══ Data provided ══
(** * SysML Monaco editor: the LSP bridge and the browser-side LSP client

    A shallow embedding of
    - the WebSocket/stdio proxy (lsp-server-proxy.js): the frame encoder of
      the [ws.on("message")] handler and the decode loop of the
      [ls.stdout.on("data")] handler;
    - the browser client (lsp-client.ts, class [SimpleLSPClient]): request
      ids, the pending-request map, timeouts, the initialize handshake;
    - the diagnostics handler of the editor component (sysml-editor.tsx).

    Conventions.  A JavaScript string is the list of its UTF-16 code units,
    a Buffer is the list of its bytes, both as [list Z].  JavaScript numbers
    are modelled by [Z]: every number below is an index, a length or a
    counter, and those are exact in a double up to 2^53.  [console.*] output
    is not part of the model. *)

From Stdlib Require Import ZArith List Lia Bool Ascii String Sorted.
From stdpp Require Import gmap strings list pretty.

Local Open Scope Z_scope.

(** ** JavaScript strings *)

Module Js.

(** A string literal of the source, as code units. *)
Fixpoint lit (s : string) : list Z :=
  match s with
  | EmptyString => []
  | String a s' => Z.of_N (N_of_ascii a) :: lit s'
  end.

(** JSON texts in examples are written with ['] standing for the double
    quote (code unit 34). *)
Definition json_lit (s : string) : list Z :=
  map (fun c => if c =? 39 then 34 else c) (lit s).

Fixpoint startsWith (s p : list Z) {struct p} : bool :=
  match p, s with
  | [], _ => true
  | x :: p', y :: s' => (x =? y) && startsWith s' p'
  | _ :: _, [] => false
  end.

(** The first position at which [needle] occurs in [s]. *)
Fixpoint search (s needle : list Z) : option nat :=
  if startsWith s needle then Some O
  else match s with
       | [] => None
       | _ :: s' => S <$> search s' needle
       end.

(** [s.indexOf(needle)]: the first position at which [needle] occurs, or -1. *)
Definition indexOf (s needle : list Z) : Z :=
  match search s needle with
  | Some k => Z.of_nat k
  | None => -1
  end.

Definition clamp (len x : Z) : Z := Z.min (Z.max x 0) len.

(** [s.substring(a, b)]: both indices are clamped to [0, s.length] and
    swapped when [a > b]. *)
Definition substring (s : list Z) (a b : Z) : list Z :=
  let len := Z.of_nat (length s) in
  let a' := clamp len a in
  let b' := clamp len b in
  let lo := Z.min a' b' in
  let hi := Z.max a' b' in
  take (Z.to_nat (hi - lo)) (drop (Z.to_nat lo) s).

(** [s.substring(a)] *)
Definition substring_from (s : list Z) (a : Z) : list Z :=
  substring s a (Z.of_nat (length s)).

Definition is_digit (c : Z) : bool := (48 <=? c) && (c <=? 57).
(** The request in flight is answered with a response that is not ok: the
    session ends idle with one toast. *)
Lemma failed_request_stops_session_witness :
  let s := sample requestInFlight in
  let s' := step sampleMeasureText sampleToString s
              (FetchSettles 3 (Response false None) 5%float) in
  liveRunning s = true
  /\ requestOutstanding 3 s = true
  /\ timerOwned s = true
  /\ deviceAttached s = true
  /\ startsPending s = 0
  /\ idle s' = true
  /\ toasts s' = [mkToast 5%float "Live detection error." "error"].
Proof.
  intros s s'.
  do 5 (split; [reflexivity|]).
  pose proof (failed_request_stops_session sampleMeasureText sampleToString
                s 3 (Response false None) 5%float
                eq_refl eq_refl eq_refl eq_refl eq_refl eq_refl) as H.
  cbv zeta in H. destruct H as (_ & _ & _ & _ & _ & _ & H1 & H2 & _).
  split; [exact H1|exact H2].
Defined.

(** Stop Live with the request in flight: no timer is left and a tick of
    timer 2 changes nothing. *)
Lemma stop_then_late_response_witness :
  let s := sample requestInFlight in
  let s1 := step sampleMeasureText sampleToString s ClickStopLive in
  onLivePage s = true
  /\ liveRunning s = true
  /\ timerOwned s = true
  /\ lookupPending 3 (pending s)
     = Some (AwaitFetch (currentRender initialLive) 640%float 480%float
               0.25%float [])
  /\ timers s1 = []
  /\ step sampleMeasureText sampleToString s1 (Tick 2%positive) = s1.
Proof.
  intros s s1.
  do 4 (split; [reflexivity|]).
  pose proof (stop_then_late_response sampleMeasureText sampleToString
                s 3 (currentRender initialLive) 640%float 480%float
                0.25%float [] (Some [person85]) 5%float 2%positive
                eq_refl eq_refl eq_refl eq_refl) as H.
  cbv zeta in H. destruct H as (H1 & H2 & _).
  split; [exact H1|exact H2].
Defined.
(** * TempMap: a Map with temporary elements (src/tempmap.js)

    A shallow embedding of the [TempMap] class and a verification of its
    entry lifecycle, its tri-state timeout rule, the timing-preserving copy
    primitive and the derived-collection operations built on it.

    Modelling choices, all local to this file:
    - JavaScript values that the container stores or uses as keys are the
      primitives; numbers are the integral ones ([Z]).
    - The built-in [Map] underneath [TempMap] is an insertion-ordered
      association list; [Map_set] on a present key keeps its position.
    - Item objects are stored by value; every in-place mutation of an item
      reachable from a container is written back at its key.
    - The host clock ([Date.now]) and the host timers ([setTimeout],
      [clearTimeout], [Timeout.refresh]) are components of an explicit world
      that every method threads; a synchronous method observes one instant.
    - Callbacks handed to the container (predicates, mappers, default
      factories) are observers: they read the world and do not mutate it. *)

From Stdlib Require Import ZArith List Bool Lia String Ascii DecimalString Sorted.
From stdpp Require Import base option list gmap strings.

Open Scope Z_scope.

(** ** JavaScript values *)

(** The primitive values the model covers.  [VNum n] is the number with the
    integer value [n]; [VStr s] is the string whose code units are the
    characters of [s], so every code unit is below 256 and comparing code
    units is comparing characters. *)
Inductive JsVal : Type :=
  | VUndefined
  | VNull
  | VBool (b : bool)
  | VNum (n : Z)
  | VStr (s : string).

#[global] Instance JsVal_eq_dec : EqDecision JsVal.
Proof. solve_decision. Defined.

(** [ToBoolean]. *)
Definition truthy (v : JsVal) : bool :=
  match v with
  | VUndefined | VNull => false
  | VBool b => b
  | VNum n => negb (n =? 0)
  | VStr s => negb (String.eqb s EmptyString)
  end.

(** The [timeout] argument of the mutators: [{undefined|null|Number}]. *)
Inductive TimeoutArg : Type :=
  | TUndefined
  | TNull
  | TNumber (n : Z).

#[global] Instance TimeoutArg_eq_dec : EqDecision TimeoutArg.
Proof. solve_decision. Defined.

(** ** Items and the underlying Map *)

(** [item.timer = { timer, timeout, timestamp }]; the host handle stored in
    the field [timer] is called [handle] here. *)
Record Timer : Type := mkTimer {
  handle : nat;
  timeout : Z;
  timestamp : Z
}.

Record Item : Type := mkItem {
  value : JsVal;
  timer : option Timer
}.

#[global] Instance Timer_eq_dec : EqDecision Timer.
Proof. solve_decision. Defined.

#[global] Instance Item_eq_dec : EqDecision Item.
Proof. solve_decision. Defined.

(** The data of the built-in Map, in insertion order. *)
Abbreviation Store := (list (JsVal * Item)).

Fixpoint Map_get (s : Store) (k : JsVal) : option Item :=
  match s with
  | [] => None
  | (k', it) :: s' => if decide (k' = k) then Some it else Map_get s' k
  end.

Definition Map_has (s : Store) (k : JsVal) : bool :=
  match Map_get s k with Some _ => true | None => false end.

(** [Map.prototype.set]: a present key keeps its position, a new key is
    appended. *)
Fixpoint Map_set (s : Store) (k : JsVal) (it : Item) : Store :=
  match s with
  | [] => [(k, it)]
  | (k', it') :: s' =>
      if decide (k' = k) then (k', it) :: s' else (k', it') :: Map_set s' k it
  end.

Fixpoint Map_delete (s : Store) (k : JsVal) : Store :=
  match s with
  | [] => []
  | (k', it) :: s' =>
      if decide (k' = k) then s' else (k', it) :: Map_delete s' k
  end.

Definition Map_size (s : Store) : Z := Z.of_nat (length s).

Definition keys (s : Store) : list JsVal := map fst s.

(** ** The host: clock, timers, heap of containers *)

(** A host [Timeout] object whose callback is the closure
    [() => super.delete(key)] of the container [owner].  [due] is [None]
    once the callback has run; a cleared timeout is dropped from the table. *)
Record Timeout : Type := mkTimeout {
  after : Z;
  due : option Z;
  owner : nat;
  target : JsVal
}.

Record World : Type := mkWorld {
  now : Z;
  next_handle : nat;
  timeouts : gmap nat Timeout;
  next_ref : nat;
  heap : gmap nat Store
}.

Definition store_of (w : World) (r : nat) : Store := default [] (heap w !! r).

Definition set_store (r : nat) (s : Store) (w : World) : World :=
  mkWorld (now w) (next_handle w) (timeouts w) (next_ref w) (<[r := s]> (heap w)).

Definition set_timeouts (t : gmap nat Timeout) (w : World) : World :=
  mkWorld (now w) (next_handle w) t (next_ref w) (heap w).

Definition empty_world (t0 : Z) : World := mkWorld t0 0 ∅ 0 ∅.

(** Methods are state transformers over the world. *)
Definition M (A : Type) : Type := World -> A * World.

Definition ret {A} (a : A) : M A := fun w => (a, w).

Definition bind {A B} (m : M A) (f : A -> M B) : M B :=
  fun w => let r := m w in f (fst r) (snd r).

Notation "x <- c ;; k" := (bind c (fun x => k))
  (at level 100, c at next level, right associativity).
Notation "c ;;; k" := (bind c (fun _ => k))
  (at level 100, right associativity).

(** [for (const x of xs) body(x)] over a sequence fixed before the loop. *)
Fixpoint for_each {A} (xs : list A) (body : A -> M unit) : M unit :=
  match xs with
  | [] => ret tt
  | x :: xs' => body x ;;; for_each xs' body
  end.

(** [Date.now()]. *)
Definition Date_now : M Z := fun w => (now w, w).

(** [TIMEOUT_MAX] of node:timers: [2 ** 31 - 1]. *)
Definition TIMEOUT_MAX : Z := 2147483647.

(** The delay that node:timers gives a new [Timeout]:
    [if (!(after >= 1 && after <= TIMEOUT_MAX)) after = 1]. *)
Definition host_delay (ms : Z) : Z :=
  if (1 <=? ms) && (ms <=? TIMEOUT_MAX) then ms else 1.
Arguments host_delay : simpl never.

(** [setTimeout(() => super.delete(key), ms)] issued by container [self]:
    the callback is scheduled [host_delay ms] time units from now. *)
Definition host_setTimeout (self : nat) (key : JsVal) (ms : Z) : M nat :=
  fun w =>
    let h := next_handle w in
    (h, mkWorld (now w) (S h)
          (<[h := mkTimeout (host_delay ms) (Some (now w + host_delay ms))
                   self key]> (timeouts w))
          (next_ref w) (heap w)).

(** [clearTimeout(item.timer?.timer)]. *)
Definition host_clearTimeout (t : option Timer) : M unit :=
  fun w =>
    match t with
    | Some tm => (tt, set_timeouts (delete (handle tm) (timeouts w)) w)
    | None => (tt, w)
    end.

(** [timeout.refresh()]: restart the countdown of a timeout that has not
    been cleared. *)
Definition host_refresh (h : nat) : M unit :=
  fun w =>
    (tt, set_timeouts
           (alter (fun t => mkTimeout (after t) (Some (now w + after t))
                              (owner t) (target t)) h (timeouts w)) w).

Definition read_store (self : nat) : M Store := fun w => (store_of w self, w).

Definition write_store (self : nat) (s : Store) : M unit :=
  fun w => (tt, set_store self s w).

(** [new TempMap()]. *)
Definition new_TempMap : M nat :=
  fun w =>
    let r := next_ref w in
    (r, mkWorld (now w) (next_handle w) (timeouts w) (S r) (<[r := []]> (heap w))).

(** ** Module-level helpers of tempmap.js *)

(** [getItemTimeout(item, remaining)]. *)
Definition getItemTimeout (item : option Item) (remaining : bool) : M TimeoutArg :=
  match item with
  | Some (mkItem _ (Some tm)) =>
      if remaining then
        t <- Date_now ;;
        let timeout := timeout tm - (t - timestamp tm) in
        ret (if 0 <? timeout then TNumber timeout else TNull)
      else ret (TNumber (timeout tm))
  | _ => ret TUndefined
  end.

(** [refreshItemTimeout(item)]; returns the item as mutated. *)
Definition refreshItemTimeout (item : option Item) : M (option Item) :=
  match item with
  | Some (mkItem v (Some tm)) =>
      host_refresh (handle tm) ;;;
      t <- Date_now ;;
      ret (Some (mkItem v (Some (mkTimer (handle tm) (timeout tm) t))))
  | _ => ret item
  end.

(** Writing a mutated item object back at its key. *)
Definition put_item (self : nat) (key : JsVal) (item : option Item) : M unit :=
  match item with
  | Some it => s <- read_store self ;; write_store self (Map_set s key it)
  | None => ret tt
  end.

(** Reading the world from a callback. *)
Definition ask {A} (f : World -> A) : M A := fun w => (f w, w).

(** [defaultValue]: a value, or a [function(key, map)] that generates it.
    The function of this type reads the containers and writes to none;
    [TempMap.ensure_with] takes a function that calls methods of the
    container. *)
Inductive DefaultValue : Type :=
  | DValue (v : JsVal)
  | DFactory (f : JsVal -> nat -> World -> JsVal).

(** [getValue(fn, ...args)]. *)
Definition getValue (fn : DefaultValue) (key : JsVal) (self : nat) : M JsVal :=
  match fn with
  | DFactory f => ask (f key self)
  | DValue v => ret v
  end.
═══
About this exercise: Your task is to transcribe, with no changes, only the lines of the listing above that lie between the line holding "do 4 (split; [reflexivity|])." and the line holding "Modelling choices, all", inclusive.

Answer to the problem:
  do 4 (split; [reflexivity|]).
  pose proof (stop_then_late_response sampleMeasureText sampleToString
                s 3 (currentRender initialLive) 640%float 480%float
                0.25%float [] (Some [person85]) 5%float 2%positive
                eq_refl eq_refl eq_refl eq_refl) as H.
  cbv zeta in H. destruct H as (H1 & H2 & _).
  split; [exact H1|exact H2].
Defined.
(** * TempMap: a Map with temporary elements (src/tempmap.js)

    A shallow embedding of the [TempMap] class and a verification of its
    entry lifecycle, its tri-state timeout rule, the timing-preserving copy
    primitive and the derived-collection operations built on it.

    Modelling choices, all local to this file:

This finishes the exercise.